My major field of research has been Quebec Literature: my M.A. was on André Langevin (Une chaîne dans le parc), and my PhD was on Marie-Claire Blais (all her novels, pre-1985). Throughout my career I have been studying 20th and 21st century Quebec writers such as Élise Turcotte, André Langevin, André Giroux, Claire Martin, Marie-Claire Blais, Anne Hébert, Lise Tremblay, Germaine Guèvremont, Michel Tremblay, and Hélène Monette. As the Quebec literary scene was transformed by numerous “migrant” writers, I became increasingly interested in those writers and their specific concerns. “Les écrivain-e-s migrant-e-s,” as they are referred to in French, were examining questions of identity and belonging, intolerance and racism, exile and longing, as well as impossible returns. These are all topics of great interest and relevance to me as well. My research then expanded to Quebec immigrant writers such as Ying Chen, Aki Shimazaki, Sergio Kokis, Monique Bosco, Abla Farhoud, Najib Redouane, and Gérard Étienne.
I often study the patterns and themes of violence, suffering, and death that manifest in these writers’ novels and poetry, drawing on the works of such thinkers as Georges Bataille, Emile Durkheim, and Vladimir Jankelevitch. Another interest has been the rich interrelationship between writing (in a number of languages) and other forms of art: the music in Marie-Claire Blais’ poetry; and the visual art by Meigs, Nidzgorski, Montgomery, and Kokis in Blais’, Bouraoui’s, and Kokis’ literary texts, respectively. My study of the Holocaust ties together a number of my research streams and raises new ethical conundrums. I have examined literary works dealing with the trauma of genocide in the writings of Liliane Atlan, as well as in the unusual text of Guta Tyrangiel Benezra, for example. Such authors’ resilience and transcendence through writing and artistic creation have become my primary research interests. Works by psychoanalyst and philosopher Daniel Sibony on racism and intolerance, psychiatrists Anne Ancelin-Schutzenberger and Boris Cyrulnik studying transgenerational transmission of trauma and resilience, and art therapist Avi Goren-Bar have been most relevant here. This examination will continue to be at the centre of my research in the years to come.
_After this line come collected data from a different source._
(** * api_yamdb: access control and data integrity of the review API

    A shallow embedding of [reviews/models.py], [api/permissions.py],
    [api/serializers.py] and [api/views.py].  Tables are lists of rows,
    Python exceptions are an explicit outcome type, and the few framework
    services the views call (token generator, e-mail and username
    validators, [slugify]) are the fields of one interface class. *)

From Stdlib Require Import List String Ascii Bool Arith ZArith QArith Lia.
Import ListNotations.
Local Close Scope Q_scope.
Local Open Scope string_scope.
Local Open Scope list_scope.
Local Open Scope nat_scope.

(** ** Python outcomes *)

(** The detail of a serializer [ValidationError]: messages keyed by field
    name, by [non_field_errors] for the ones [validate] raises, and by
    [detail] for a bare message. *)
Inductive exn : Type :=
| TypeError (msg : string)
| AttributeError (msg : string)
| DjangoValidationError (msg : string)
| ValidationError (detail : list (string * list string))
| KeyError (key : string)
| IntegrityError (constraint : string)
| DoesNotExist
| MultipleObjectsReturned
| Http404
| AuthenticationFailed
| NotAuthenticated
| PermissionDenied.

Inductive py (A : Type) : Type :=
| Return (a : A)
| Raise (e : exn).
Arguments Return {A} a.
Arguments Raise {A} e.

Definition bind {A B : Type} (m : py A) (k : A -> py B) : py B :=
  match m with
  | Return a => k a
  | Raise e => Raise e
  end.

Notation "x <- m ;; k" := (bind m (fun x => k))
  (at level 61, m at next level, right associativity).

(** [a or b] and [a and b] evaluate [b] only when [a] does not decide. *)
Definition py_or (a b : py bool) : py bool :=
  x <- a ;; if x then Return true else b.
Definition py_and (a b : py bool) : py bool :=
  x <- a ;; if x then b else Return false.

(** The objects the modelled expressions handle. *)
Inductive pyobj : Type :=
| PyNone
| PyStr (s : string)
| PyFunction (name : string)
| PyExc (e : exn).

Definition py_add (a b : pyobj) : py pyobj :=
  match a, b with
  | PyStr x, PyStr y => Return (PyStr (x ++ y)%string)
  | _, _ => Raise (TypeError "unsupported operand type(s) for +")
  end.

(** A Python [str] is held as the bytes of its UTF-8 encoding.  [chars]
    cuts it into its characters: a byte [10xxxxxx] continues the
    character before it. *)
Definition is_continuation (c : ascii) : bool :=
  let n := nat_of_ascii c in (128 <=? n) && (n <=? 191).

Fixpoint chars (s : string) : list string :=
  match s with
  | EmptyString => []
  | String c s' =>
      match chars s' with
      | String d ch :: rest =>
          if is_continuation d then String c (String d ch) :: rest
          else String c EmptyString :: String d ch :: rest
      | rest => String c EmptyString :: rest
      end
  end.

(** [len(s)] *)
Definition py_len (s : string) : nat := List.length (chars s).

Definition utf8 (bytes : list nat) : string :=
  string_of_list_ascii (map ascii_of_nat bytes).

(** [str.isspace()] of one character.  The ASCII white space: *)
Definition is_space (c : ascii) : bool :=
  let n := nat_of_ascii c in
  ((9 <=? n) && (n <=? 13)) || ((28 <=? n) && (n <=? 32)).

(** and the others: U+0085, U+00A0, U+1680, U+2000 to U+200A, U+2028,
    U+2029, U+202F, U+205F and U+3000. *)
Definition unicode_spaces : list string :=
  utf8 [194; 133] :: utf8 [194; 160] :: utf8 [225; 154; 128] ::
  map (fun n => utf8 [226; 128; n]) (seq 128 11) ++
  [utf8 [226; 128; 168]; utf8 [226; 128; 169]; utf8 [226; 128; 175];
   utf8 [226; 129; 159]; utf8 [227; 128; 128]].

Definition isspace (ch : string) : bool :=
  match ch with
  | String c EmptyString => is_space c
  | _ => existsb (String.eqb ch) unicode_spaces
  end.

Fixpoint lstrip (l : list string) : list string :=
  match l with
  | [] => []
  | ch :: l' => if isspace ch then lstrip l' else l
  end.

(** [s.strip()] *)
Definition strip (s : string) : string :=
  String.concat "" (rev (lstrip (rev (lstrip (chars s))))).

Fixpoint has_nul (s : string) : bool :=
  match s with
  | EmptyString => false
  | String c s' => (nat_of_ascii c =? 0) || has_nul s'
  end.

(** [s[:n]] *)
Definition prefix_slice (n : nat) (s : string) : string :=
  String.concat "" (firstn n (chars s)).

Definition opt_nat_eqb (a b : option nat) : bool :=
  match a, b with
  | Some x, Some y => x =? y
  | None, None => true
  | _, _ => false
  end.

(** ** reviews/models.py *)

Module UserRole.
Definition USER := "user".
Definition MODERATOR := "moderator".
Definition ADMIN := "admin".
End UserRole.

Definition ROLE_CHOICES : list (string * string) :=
  [ (UserRole.ADMIN, "Администратор");
    (UserRole.USER, "Пользователь");
    (UserRole.MODERATOR, "Модератор") ].

(** A [User] instance; [pk] is [None] until the row is inserted. *)
Record User : Type := mkUser {
  pk : option nat;
  username : string;
  first_name : string;
  last_name : string;
  email : string;
  bio : string;
  is_active : bool;
  is_superuser : bool;
  role : string
}.

(** [request.user]: Django's [AnonymousUser] or a stored [User]. *)
Inductive request_user : Type :=
| AnonymousUser
| AuthUser (u : User).

Definition is_authenticated (ru : request_user) : bool :=
  match ru with
  | AnonymousUser => false
  | AuthUser _ => true
  end.

(** [AnonymousUser] has no attribute [role]. *)
Definition get_role (ru : request_user) : py string :=
  match ru with
  | AnonymousUser => Raise (AttributeError "role")
  | AuthUser u => Return (role u)
  end.

Definition get_is_superuser (ru : request_user) : bool :=
  match ru with
  | AnonymousUser => false
  | AuthUser u => is_superuser u
  end.

(** [obj.author == request.user], [obj.author] being the stored row
    with primary key [author_id]. *)
Definition author_eq (author_id : nat) (ru : request_user) : bool :=
  match ru with
  | AnonymousUser => false
  | AuthUser u => opt_nat_eqb (Some author_id) (pk u)
  end.

(** *** Tables and [Model.save] *)

Section Table.
Context {R : Type}.
Variable get_pk : R -> option nat.
Variable set_pk : option nat -> R -> R.
(** the name of a constraint of [Meta] that [r] breaks against [rows] *)
Variable violated : list R -> R -> option string.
All these research streams have converged in the writing of a book, The Listener: In the Shadow of the Holocaust (forthcoming September 2019, University of Regina Press). Highly personal, this book deals with the intergenerational transmission of trauma and — through both my painting and writing — constitutes a testimony. I am currently developing this book into an intergenerational, interdisciplinary performance-lecture project with one of my children (a musician, performer, and scholar Dani Oore), developed for presentation at universities and institutions across Canada and beyond.